1. Explain the differences between bacterial meningitis, aseptic meningitis, fungal meningitis, and tubercular meningitis. Bacterial meningitis is a primary infection of the pia mater, arachnoid and subarachnoid space, ventricular system and the CSF of the brain. The subarachnoid space is accessed either by a systemic, bloodstream or direct extension infection. Common causes of bacterial meningitis after the neonatal period are Meningococcus (Neisseria meningitidis) and pneumococcus (Streptococcus pneumonia).
For neonates, pneumococcus and gram-negative enteric bacilli are common agents. Aseptic meningitis (viral meningitis, nonpurulent meningitis, lymphocytic meningitis) is an inflammation which is thought to be localized to the meninges. The population at risk depends of the virus. A variety of symptoms are caused by a plethora of viruses such as enteroviral (most common), mumps, herpes simplex types 1 and 2,, St. Lus encephalitis virus, West Nile virus, California encephalitis virus, Venezuelan equine encephalitis, Colorado tick fever, lymphocytic choriomeningitis virus, Epstein-Barr virus, and influenza virus types A and B. Fungal meningitis is a chronic, much less common condition than bacterial or viral meningitis. It most frequently occurs in persons with impaired immune systems or those with altered normal flora.
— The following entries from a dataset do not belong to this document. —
Lemma received_number i : received ry i -> u32 i = i.
Proof using Hry Hnxt Hty. intros Hi%Hry. apply u32_small. unfold SEQ_MAX, is_u32 in *. lia. Qed.

Lemma peer_input_segment conv una sp r k s flag maxack :
  peer_ok ty c una nxt sp r k -> kcp_ackcount k < 2147483647 ->
  wire_ok conv s -> seg_true ty ry s ->
  let k' := (input_segment k (header_of s) (seg_data s) flag maxack).1.1 in
  exists una' sp' r', peer_ok ty c una' nxt sp' r' k' /\ shrunk ry sp sp' /\ rx_le r r' /\
    rx_next r <= rx_next r' /\ kcp_ackcount k' <= kcp_ackcount k + 1.
Proof using Hry Hnry Hnxt Hty.
  intros H Hc Hw Ht. cbv zeta. unfold input_segment.
  pose proof (header_of_wf s) as Hh. pose proof (st_una _ _ _ Ht) as Hun. unfold SEQ_MAX in *.
  assert (Hu : 0 <= h_una (header_of s) <= rx_next ry).
  { simpl. rewrite u32_small; unfold is_u32; lia. }
  destruct (peer_input_una _ _ _ _ _ H Hh Hu) as (una1 & sp1 & H1 & Hsh1).
  rewrite <- (input_una_ackcount k (header_of s)) in *.
  revert H1 Hc. generalize (input_una k (header_of s)). clear H k. intros k H Hc.
  assert (Hcmd : h_cmd (header_of s) = seg_cmd s).
  { simpl. apply u8_small. pose proof (wok_cmd _ _ Hw) as Hk. unfold known_cmd in Hk. kcp_consts.
    reflect_bools. intuition (reflect_bools; subst). all: word. }
  rewrite Hcmd. bcase; [|bcase; [|bcase]].
  - pose proof (st_ack _ _ _ Ht Hb) as Hrec.
    assert (Hrec' : received ry (h_sn (header_of s))) by (simpl; by rewrite received_number).
    destruct (peer_input_ack _ _ _ _ _ H Hh Hrec') as (una2 & sp2 & H2 & Hsh2).
    pose proof (input_ack_ackcount k (header_of s)) as Ha.
    exists una2, sp2, r. assert (Hsh : shrunk ry sp sp2) by (by transitivity sp1).
    repeat bcase; (split_and!; [done | done | done | lia | simpl; lia]).
  - pose proof (st_push _ _ _ Ht Hb0) as Hat. destruct (segment_of_frag _ _ Hw) as [Hf Hl].
    pose proof (at_pos_bound _ _ _ Hat) as Hbd.
    destruct (peer_input_push una1 sp1 r k (header_of s) (seg_data s) H Hh Hc) as (r' & H2 & Hle & Hnx & Hc2).
    { rewrite Hl. done. }
    { rewrite Hf. simpl. rewrite u32_small; [done | unfold is_u32; lia]. }
    exists una1, sp1, r'. by split_and!.
  - exists una1, sp1, r. split_and!; [by apply peer_probe | done | done | lia | simpl; lia].
  - exists una1, sp1, r. split_and!; [done | done | done | lia | simpl; lia].
Qed.
(* ===== verification/KcpPeerOps.v ===== *)
(** * KCP: the calls of an endpoint, against the streams

    Sending, receiving, flushing and updating, in terms of the stream of
    fragments an endpoint has put on the wire ([tx]) and of the peer's stream
    ([ty]). *)

From S2P Require Import Prelude KcpBase KcpWire KcpSend KcpNumbered KcpRecv KcpAck KcpInput KcpInv.
From S2P Require Import KcpFlush KcpFlushSpec KcpUpdate KcpPeer.

Open Scope outcome_scope.

(** ** Streams of messages *)

Definition msg_frags (mss : Z) (msg : bytes) : list frag :=
  fragments (Z.to_nat mss) (num_fragments (Z.to_nat mss) msg) msg.

(** The fragments of a sequence of messages. *)
Definition stream (mss : Z) (msgs : list bytes) : list frag := concat (map (msg_frags mss) msgs).

Lemma stream_app mss l1 l2 : stream mss (l1 ++ l2) = stream mss l1 ++ stream mss l2.
Proof. unfold stream. by rewrite map_app, concat_app. Qed.

Lemma stream_one mss m : stream mss [m] = msg_frags mss m.
Proof. unfold stream. simpl. apply app_nil_r. Qed.

Lemma send_segments_frags k msg : frag_of <$> send_segments k msg = msg_frags (kcp_mss k) msg.
Proof. apply frag_of_seg_of_frag. Qed.

Lemma msg_frags_message mss msg : 0 < mss -> message (msg_frags mss msg) msg.
Proof.
  intros Hm. apply fragments_message; [apply num_fragments_enough; lia | unfold num_fragments; lia].
Qed.

(** The first fragment says how many follow. *)
Lemma msg_frags_head mss msg :
  exists (d : bytes) (l : list frag), msg_frags mss msg = (Z.of_nat (length l), d) :: l.
Proof.
  unfold msg_frags. assert (1 <= num_fragments (Z.to_nat mss) msg)%nat as H by (unfold num_fragments; lia).
  destruct (num_fragments (Z.to_nat mss) msg) as [|n]; [lia|]. simpl.
  exists (take (Z.to_nat mss) msg), (fragments (Z.to_nat mss) n (drop (Z.to_nat mss) msg)).
  by rewrite length_fragments.
Qed.

(** What no call of an endpoint changes. *)
Definition static (k : ikcpcb) := (kcp_conv k, kcp_mtu k, kcp_mss k, kcp_stream k, kcp_output k).

(** ** The sender's stream *)

(** [tx] are the fragments put in the window so far; those in flight are parts
    of it. *)
Record out_ok (tx : list frag) (sp : list (Z * IKCPSEG)) : Prop := {
  oo_flight : Forall (fun p => at_pos tx p.1 (frag_of p.2)) sp
}.

Lemma out_ok_shrunk ry tx sp sp' : shrunk ry sp sp' -> out_ok tx sp -> out_ok tx sp'.
Proof.
  intros [Hs _] [Ho]. constructor. rewrite Forall_forall in *. intros p' Hp'.
  destruct (Hs p' Hp') as (p & Hp & <- & <-). by apply Ho.
Qed.

Lemma at_pos_app t u i f : at_pos t i f -> at_pos (t ++ u) i f.
Proof. intros [Hi Hl]. split; [done|]. by apply lookup_app_l_Some. Qed.

(** Segments that enter the window extend the stream. *)
Lemma out_ok_flush tx sp sp' nxt m new :
  out_ok tx sp -> nxt = Z.of_nat (length tx) -> length new = m ->
  sp'.*1 = sp.*1 ++ seqZ nxt (Z.of_nat m) ->
  frag_of <$> sp'.*2 = (frag_of <$> sp.*2) ++ new -> out_ok (tx ++ new) sp'.
Proof.
  intros [Ho] -> Hm Hk Hf. constructor. apply Forall_lookup. intros i p Hp.
  assert (E1 : sp'.*1 !! i = Some p.1) by (by rewrite list_lookup_fmap, Hp).
  assert (E2 : (frag_of <$> sp'.*2) !! i = Some (frag_of p.2)) by (by rewrite !list_lookup_fmap, Hp).
  rewrite Hk in E1. rewrite Hf in E2.
  destruct (decide (i < length sp)%nat) as [Hlt|Hge].
  - rewrite lookup_app_l in E1 by (by rewrite length_fmap).
    rewrite lookup_app_l in E2 by (by rewrite !length_fmap).
    rewrite !list_lookup_fmap in *. destruct (sp !! i) as [q|] eqn:Hq; [|done].
    apply (inj Some) in E1, E2. rewrite Forall_lookup in Ho. apply at_pos_app.
    rewrite <- E1, <- E2. by apply (Ho i).
  - rewrite lookup_app_r in E1 by (rewrite length_fmap; lia).
    rewrite lookup_app_r in E2 by (rewrite !length_fmap; lia).
    rewrite !length_fmap in *. apply lookup_seqZ in E1 as [E1 Hi].
    rewrite E1. split; [lia|].
    replace (Z.to_nat (Z.of_nat (length tx) + Z.of_nat (i - length sp))) with
      (length tx + (i - length sp))%nat by lia.
    by rewrite lookup_app_r, Nat.add_comm, Nat.add_sub by lia.
Qed.

(** ** Flushing and updating *)

Section peer.
Context (ty : list frag) (c : nat).

(** The fields an update changes before the flush are not read by the
    invariants. *)
Lemma peer_clock una nxt sp r k cur upd_ ts :
  peer_ok ty c una nxt sp r k ->
  peer_ok ty c una nxt sp r
    (k <| kcp_current := cur |> <| kcp_updated := upd_ |> <| kcp_ts_flush := ts |>).
Proof.
  intros [(rp & H & Hp & Hq) Hu Hin Hacks]. constructor; try done.
  exists rp. split; [|done]. eapply kcp_inv_view; [..|exact H]; try done. apply H.
Qed.

Lemma flush_headers_ack k s :
  s ∈ (flush_headers k).1 -> seg_cmd s = IKCP_CMD_ACK -> exists a, a ∈ acks k /\ seg_sn s = a.1.
Proof.
  unfold flush_headers. cbv zeta. cbn [fst]. rewrite !elem_of_app. intros [Hs|Hs] Hc.
  - apply list_elem_of_fmap in Hs as (a & -> & Ha). by exists a.
  - exfalso. unfold cmd_segments in Hs.
    destruct Hs as [Hs|Hs]; destruct (negb _); set_unfold in Hs; subst; try done;
      by destruct Hs as [->|?].
Qed.

(** Everything a flush writes is true. *)
Lemma flush_list_true tx una nxt sp r k m sp' k' rp :
  peer_ok ty c una nxt sp r k -> Z.of_nat (length ty) < SEQ_MAX ->
  Z.of_nat (length tx) < SEQ_MAX -> out_ok tx sp' ->
  flushed una nxt sp (rx_next r) rp k m sp' k' ->
  Forall (seg_true tx r) (flush_list k).
Proof.
  intros [(rp0 & Hk & _ & _) Hu Hin Hacks] Hty Htx [Ho] Hfd. unfold SEQ_MAX in *.
  assert (Hn : 0 <= rx_next r < 2147483648) by (destruct Hin as [-> _ ? _]; lia).
  assert (Hrn : kcp_rcv_nxt k = rx_next r).
  { rewrite (rwf_nxt _ _ _ (ki_rcv _ _ _ _ _ _ Hk)). apply u32_small. unfold is_u32. lia. }
  apply Forall_app. split.
  - apply Forall_forall. intros s Hs. destruct (flush_headers_tmpl k) as [Ht _].
    rewrite Forall_forall in Ht. pose proof (Ht s Hs) as (_ & _ & _ & _ & _ & _ & Hun).
    constructor.
    + intros Hc. exfalso. revert Hs. unfold flush_headers. cbv zeta. cbn [fst].
      rewrite !elem_of_app. unfold cmd_segments. intros [Hs|[Hs|Hs]].
      * apply list_elem_of_fmap in Hs as (a & -> & _). done.
      * destruct (negb _); set_unfold in Hs; [destruct Hs as [->|?]|]; done.
      * destruct (negb _); set_unfold in Hs; [destruct Hs as [->|?]|]; done.
    + intros Hc. destruct (flush_headers_ack k s Hs Hc) as (a & Ha & ->).
      rewrite Forall_forall in Hacks. by apply Hacks.
    + rewrite Hun, Hrn. lia.
  - apply Forall_forall. intros s Hs.
    destruct (fd_pushes _ _ _ _ _ _ _ _ _ Hfd s Hs) as (p & Hp & Hsame).
    apply flush_pushes_from in Hs as (s0 & _ & _ & -> & Hd).
    pose proof (num_sn _ _ _ _ (swf_buf _ _ _ _ (ki_snd _ _ _ _ _ _ (fd_inv _ _ _ _ _ _ _ _ _ Hfd)))) as Hsn.
    rewrite Forall_forall in Ho, Hsn. pose proof (Ho p Hp) as Hat. pose proof (at_pos_bound _ _ _ Hat).
    destruct Hsame as (E1 & E2 & _ & _ & E5). constructor.
    + intros _. rewrite E1, E2, (Hsn p Hp), u32_small by (unfold is_u32; lia). exact Hat.
    + intros Hc. exfalso. rewrite E5 in Hc.
      pose proof (ki_flight _ _ _ _ _ _ (fd_inv _ _ _ _ _ _ _ _ _ Hfd)) as Hfl.
      rewrite Forall_forall in Hfl. destruct (Hfl p.2) as [_ Hc'].
      { rewrite (num_buf _ _ _ _ (swf_buf _ _ _ _ (ki_snd _ _ _ _ _ _ (fd_inv _ _ _ _ _ _ _ _ _ Hfd)))).
        by apply list_elem_of_fmap_2. }
      rewrite Hc' in Hc. done.
    + pose proof (flush_ready_keep k) as Ekeep.
      assert (Er : kcp_rcv_nxt (flush_ready k) = kcp_rcv_nxt k) by (by injection Ekeep).
      unfold flush_step. destruct (flush_due _ _ s0); [..|done];
        unfold flush_stamp; cbn [seg_una set_seg_ts set_seg_wnd set_seg_una upd]; rewrite Er, Hrn; lia.
Qed.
Development is insidious and usually occurs over days to weeks. Also associated with chronic meningitis are syphilis, tuberculosis and Lyme disease. Tubercular meningitis is the most common and most serious form of CNS tuberculosis, and is found mostly in those with acquired immunodeficiency syndrome (AIDS). Miliary tubercules form in the brain and meninges, later eroding in the pia mater with mycobacteria entering in the CSF producing a hypersensitivity reaction which causes purulent exudate to the basal meninges, cerebrum and spinal nerves. Vasculitis occurs causing cerebral ischemia and infarction. Symptoms include headache, low-grade fever, stiff neck, nausea and vomiting, irritability, difficulty sleeping and fatigue.
These signs and symptoms lead to increase to confusion, stiff neck, significant behavioral changes, and seizures. Additionally, hydrocephalus and cranial nerve palsies or cerebral infarcts may occur. Early diagnosis and treatment with proper antituberculosis may cause a 90% recovery rate.
2. A neonate has a harsh, loud, systolic murmur shortly after birth. This is best heard at the left lower sternal border. The neonate is acyanotic and has no other symptoms. What type of congenital heart disorder does this infant have? Explain why the neonate is not cyanotic. When could the infant become cyanotic? These symptoms describe a ventricular septal defect (VSD). This type of defect is a left to right shunt of blood flow through the septum of the heart and symptoms depend on the size of the shunt. Because of the increase in blood from the right ventricle (RV) into the pulmonary artery (PA), the PA, left atrium (LA) and left ventricle (LV) become enlarged.
A large VSD causes a large amount of pulmonary volume. Over time, the smooth muscle layer of the arteriolar wall thickens and a decrease in diameter of the pulmonary vessels occurs which causes resistance to the new blood flow. An increase in pulmonary vascular resistance causes a reverse shunting through the VSD causing cyanosis from deoxygenated blood flowing through systemic circulation. This phenomenon is termed Eisenmenger syndrome.
3. How does defective gastric secretion of intrinsic factor (IF) cause anemia? What is this type of anemia called, and how does a person get it? Intrinsic factor (IF) is a mucoprotein that is produced by the parietal cells. It is responsible for absorption of vitamin B12 in the ileum. Decreased amounts of IF causes a lack of absorption of B12 resulting in pernicious anemia. IF deficiency may be congenital or from adult onset gastric mucosal atrophy and parietal cell destruction. In older adults, failure to absorb IF is the cause of almost all vitamin B12 deficiencies. Congenital IF disorder is caused by an autosomal recessive inheritance pattern which is a genetic disorder. Gastric atrophy may be autoimmune and occurs along with type A chronic gastritis.
4. Discuss the pathophysiologic relationship between cirrhosis and portal hypertension. Cirrhosis is an inflammatory disease of the liver that disrupts its structure and function. Fibrous bands are formed causing nodular regeneration giving the liver a bumpy appearance. The liver is smaller or larger than normal and is hard when palpated. Parenchyma of the liver becomes distorted and the biliary channels become obstructed causing jaundice. Shunting is formed in new vascular channels bypassing blood from the liver. Obstruction in the portal veins also causes abnormal high blood pressure in the system from resistance of the blood flow from the obstruction. This is termed portal hypertension. Cirrhosis of the liver is the most common cause of portal hypertension.